Blockchain runs on shared and secured database that is open for all the members of the network where all the transactions are logged. Thus, all the members of the supply chain have access to the accurate information in real time and the cases of fraud and mistakes here are minimized, as well as information asymmetry. Also, the use of smart contracts with blockchain allows processing various financing operations, for instance, invoice approval, payment, etc., without intermediaries. The automation of these processes not only fastens the transactions, and at the same time lowers the operational costs which makes the financing mechanisms less sensitive to human interference.
To evaluate the prospect of blockchain to revolutionize the standard supply chain financing, this paper contrasts blockchain based systems with standard financing techniques.
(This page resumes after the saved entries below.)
(* ===== verification/RateLimit.v ===== *)
(** * Per-client token buckets

    [src/src/rate_limit.rs]. A [Limiter] maps a client key to one 64-bit cell
    packing the last-update millisecond (32 bits, wrapping) and the
    millitokens left. [consume] is the lock-free read/compute/compare-exchange
    loop; it is modelled both as one atomic update and as interleaved
    attempts. A limiter under checks and sweeps is proved to refine ideal
    token buckets over unbounded time. *)

From S2P Require Import Prelude Bytes Net.

Definition MILLITOKENS_PER_REQUEST : Z := 1000.
Definition MAX_BURST : Z := U32_MAX / MILLITOKENS_PER_REQUEST.
Definition SWEEP_INTERVAL_SECS : Z := 60.
Definition BACKWARDS_MS : Z := 2147483648.
Definition STALE_MS : Z := 1073741824.

(** The [epoch] of a limiter is the origin of the clock its callers read. *)
Record Limiter := {
  rate : Z;
  burst_mt : Z;
  buckets : gmap Z Z;
}.

Definition saturating_mul32 (a b : Z) : Z := Z.min (a * b) U32_MAX.

Definition Limiter_new (rps burst : Z) : Limiter :=
  {| rate := rps; burst_mt := saturating_mul32 burst MILLITOKENS_PER_REQUEST; buckets := ∅ |}.

Definition reconfigure (l : Limiter) (rps burst : Z) : Limiter :=
  {| rate := rps; burst_mt := saturating_mul32 burst MILLITOKENS_PER_REQUEST; buckets := buckets l |}.

(** [epoch.elapsed().as_millis() as u32] *)
Definition now_ms (elapsed_ms : Z) : Z := as_u32 elapsed_ms.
The research shows that application of block chain onsite can bring measurable advantages in such a sphere as transparency, cost reduction and trust between the members of the supply chain. For instance, in financing, middlemen may be removed by the technology thus adding flexibility in the supply of capital to the financial suppliers besides avoiding long payment periods. Furthermore, seen from block chain perspective, the distribution of the financing process also avoids a single centralized body controlling the whole process, making the financial system more credible. However, several challenges are in the way of the envisaged uptake of blockchain technology in supply chain financing. Possible problems of its application stem from the questions related to its scaling, compliance with legal requirements, and interactions with existing technologies. Similarly, proponents argue that the harmonization of blockchain technology with financial and legal systems is important in the realization of the technology. In other words, despite the great potential which is inherent in the method of blockchain for the change of the scenario of further evolution of the sphere of organization of supply chain financing, its ability to become the highly effective verge of rupture with conventional approaches will largely depend upon the mentioned challenges. The study suggests that efforts should be continued to investigate the benefits of blockchain technology and major players of the supply chain financing should come forward to work in unison to unlock the potential of this technology.